■ WHAT YOU ARE ASKED TO DO ■
For the entries that follow, restate word for word the line containing "split; [reflexivity|]. left.", the line containing "Proof. unfold u16.", and every line that lies between them.

■ INPUT FOR THIS TASK ■
(** ** A small instance of the imports, for the examples

    Dynamic values are integers, strings and tables. An integer casts to
    itself and prints in decimal; a table casts to no integer and to no
    string; the strings of the examples are not numerals and cast to no
    integer. URLs are kept as text. Header names are made canonical the way
    [net/textproto] does it for a name of token characters: the first
    letter and each letter after a hyphen in upper case, the others in
    lower case. The world is the clock and the results the engine will
    return, in order. *)

#[warnings="-register-all"]
Inductive value :=
  | VInt (n : Z)
  | VStr (s : string)
  | VMap (kvs : list (string * value)).

Definition demoTypes : GoTypes :=
  {| any := value; float64 := Z; URL := string; Reader := string;
     Response := Z; StatusCode := λ status, status;
     FallbackFunc := string; CheckRedirectFunc := string;
     OtherRoundTripper := string; Logger := string; Metrics := string;
     World := Z * list (option Z * option error) |}.

Definition uncastable (what : string) : error :=
  errors_New ("unable to cast value to " +:+ what).

Definition demo_ToIntE (v : value) : Z * option error :=
  match v with
  | VInt n => (n, None)
  | _ => (0, Some (uncastable "int"))
  end.

Definition demo_ToStringE (v : value) : string * option error :=
  match v with
  | VInt n => (pretty n, None)
  | VStr s => (s, None)
  | VMap _ => (""%string, Some (uncastable "string"))
  end.
Lemma maybe_hold_events s nh_p mbuf status s2 :
  maybe_hold_packet s nh_p mbuf = Some (status, s2) ->
  exists evs, trace s2 = trace s ++ evs /\ enqueued evs = [].
Proof.
  unfold maybe_hold_packet. intros H.
  destruct (nexthops s !! nh_p) as [n|]; [|discriminate]. cbn in H.
  destruct (mbufs s !! mbuf) as [mb|]; [|discriminate]. cbn in H.
  destruct (_ || _); [simplify_eq; exists []; now rewrite app_nil_r|].
  destruct (_ <? _); [|simplify_eq; exists []; now rewrite app_nil_r].
  destruct (hold_enqueue _ n mbuf) as [[ms n1]|]; [|discriminate]. cbn in H.
  destruct (negb _); simplify_eq; cbn.
  - eexists. split; reflexivity.
  - exists []. now rewrite app_nil_r.
Qed.

(** One packet adds to the trace at most one enqueue, of that packet; it is
    counted as sent exactly when the enqueue is on [ETH_OUTPUT]. *)
Lemma ip6_output_pkt_events edges s sent mbuf s' sent' :
  ip6_output_pkt edges s sent mbuf = Some (s', sent') ->
  exists evs,
    trace s' = trace s ++ evs
    /\ ((enqueued evs = [] /\ sent' = sent)
        \/ (exists edge, enqueued evs = [(edge, mbuf)] /\ edge ≠ ETH_OUTPUT /\ sent' = sent)
        \/ (enqueued evs = [(ETH_OUTPUT, mbuf)] /\ sent' = u16 (sent + 1))).
Proof.
  unfold ip6_output_pkt. intros H.
  destruct (select_edge edges s mbuf) as [[edge|[nh0 ifc]]|] eqn:Hsel; [| |discriminate];
    cbn in H.
  { simplify_eq. apply select_edge_inl in Hsel.
    exists [NodeEnqueue edge mbuf]. split; [reflexivity|]. right. left. eauto. }
  destruct (promote s nh0 mbuf) as [[s1 [edge|nh1]]|] eqn:Hp; [| |discriminate]; cbn in H;
    destruct (promote_events _ _ _ _ _ Hp) as [(evs1 & Ht1 & He1) Hedge].
  { simplify_eq. rewrite (Hedge edge eq_refl).
    exists (evs1 ++ [NodeEnqueue ERROR mbuf]). cbn. rewrite Ht1, <- app_assoc.
    split; [reflexivity|]. right. left. exists ERROR.
    rewrite enqueued_app, He1. repeat split. discriminate. }
  destruct (maybe_hold_packet s1 nh1 mbuf) as [[status s2]|] eqn:Hh; [|discriminate];
    cbn in H.
  destruct (maybe_hold_events _ _ _ _ _ Hh) as (evs2 & Ht2 & He2).
  destruct status.
  - unfold prepare_eth in H.
    destruct (nexthops s2 !! nh1); [|discriminate]. cbn in H.
    destruct (mbufs s2 !! mbuf); [|discriminate]. cbn in H. simplify_eq.
    exists (evs1 ++ evs2 ++ [NodeEnqueue ETH_OUTPUT mbuf]). cbn.
    rewrite Ht2, Ht1, <- !app_assoc. split; [reflexivity|]. right. right.
    rewrite !enqueued_app, He1, He2. split; reflexivity.
  - simplify_eq. exists (evs1 ++ evs2). rewrite Ht2, Ht1, <- app_assoc.
    split; [reflexivity|]. left. rewrite enqueued_app, He1, He2. split; reflexivity.
  - simplify_eq. exists (evs1 ++ evs2 ++ [NodeEnqueue QUEUE_FULL mbuf]). cbn.
    rewrite Ht2, Ht1, <- !app_assoc. split; [reflexivity|]. right. left.
    exists QUEUE_FULL. rewrite !enqueued_app, He1, He2. repeat split. discriminate.
Qed.

Lemma u16_range z : 0 <= u16 z < 65536.
Proof. unfold u16. apply Z.mod_pos_bound. lia. Qed.

Lemma ip6_output_loop_events edges objs : forall s sent0 s' sent,
  ip6_output_loop edges s sent0 objs = Some (s', sent) ->
  0 <= sent0 < 65536 ->
  exists evs,
    trace s' = trace s ++ evs
    /\ (enqueued evs).*2 `sublist_of` objs
    /\ sent = u16 (sent0 + Z.of_nat (n_eth_output evs))
    /\ (n_eth_output evs <= length objs)%nat.
Proof.
  induction objs as [|mbuf objs IH]; intros s sent0 s' sent H Hr; cbn in H.
  - simplify_eq. exists []. rewrite app_nil_r. repeat split; [constructor| |cbn; lia].
    cbn. unfold u16. rewrite Z.add_0_r, Z.mod_small; lia.
  - destruct (ip6_output_pkt edges s sent0 mbuf) as [[s1 sent1]|] eqn:Hp; [|discriminate].
    cbn in H.
    destruct (ip6_output_pkt_events _ _ _ _ _ _ Hp) as (evs1 & Ht1 & Hcase).
    assert (Hr1 : 0 <= sent1 < 65536).
    { destruct Hcase as [[_ ->] | [(? & _ & _ & ->) | [_ ->]]]; auto using u16_range. }
    destruct (IH _ _ _ _ H Hr1) as (evs2 & Ht2 & Hsub & Hsent & Hle).
    exists (evs1 ++ evs2). rewrite Ht2, Ht1, <- app_assoc.
    split; [reflexivity|]. rewrite enqueued_app, fmap_app, n_eth_output_app.
    destruct Hcase as [[He ->] | [(edge & He & Hne & ->) | [He ->]]].
    + assert (Hn : n_eth_output evs1 = 0%nat) by (unfold n_eth_output; now rewrite He).
      rewrite Hn, He. cbn [fmap list_fmap app].
      split; [now apply sublist_cons|]. split; [assumption|cbn; lia].
    + assert (Hn : n_eth_output evs1 = 0%nat).
      { unfold n_eth_output. rewrite He, filter_cons_False by (cbn; assumption). reflexivity. }
      rewrite Hn, He. cbn [fmap list_fmap app snd].
      split; [now apply sublist_skip|]. split; [assumption|cbn; lia].
    + assert (Hn : n_eth_output evs1 = 1%nat).
      { unfold n_eth_output. rewrite He, filter_cons_True by reflexivity. reflexivity. }
      rewrite Hn, He. cbn [fmap list_fmap app snd].
      split; [now apply sublist_skip|]. split; [|cbn; lia].
      rewrite Hsent. unfold u16.
      rewrite Z.add_mod_idemp_l by lia. f_equal. lia.
Qed.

■ YOUR SOLUTION ■
    split; [reflexivity|]. left. rewrite enqueued_app, He1, He2. split; reflexivity.
  - simplify_eq. exists (evs1 ++ evs2 ++ [NodeEnqueue QUEUE_FULL mbuf]). cbn.
    rewrite Ht2, Ht1, <- !app_assoc. split; [reflexivity|]. right. left.
    exists QUEUE_FULL. rewrite !enqueued_app, He1, He2. repeat split. discriminate.
Qed.

Lemma u16_range z : 0 <= u16 z < 65536.
Proof. unfold u16. apply Z.mod_pos_bound. lia. Qed.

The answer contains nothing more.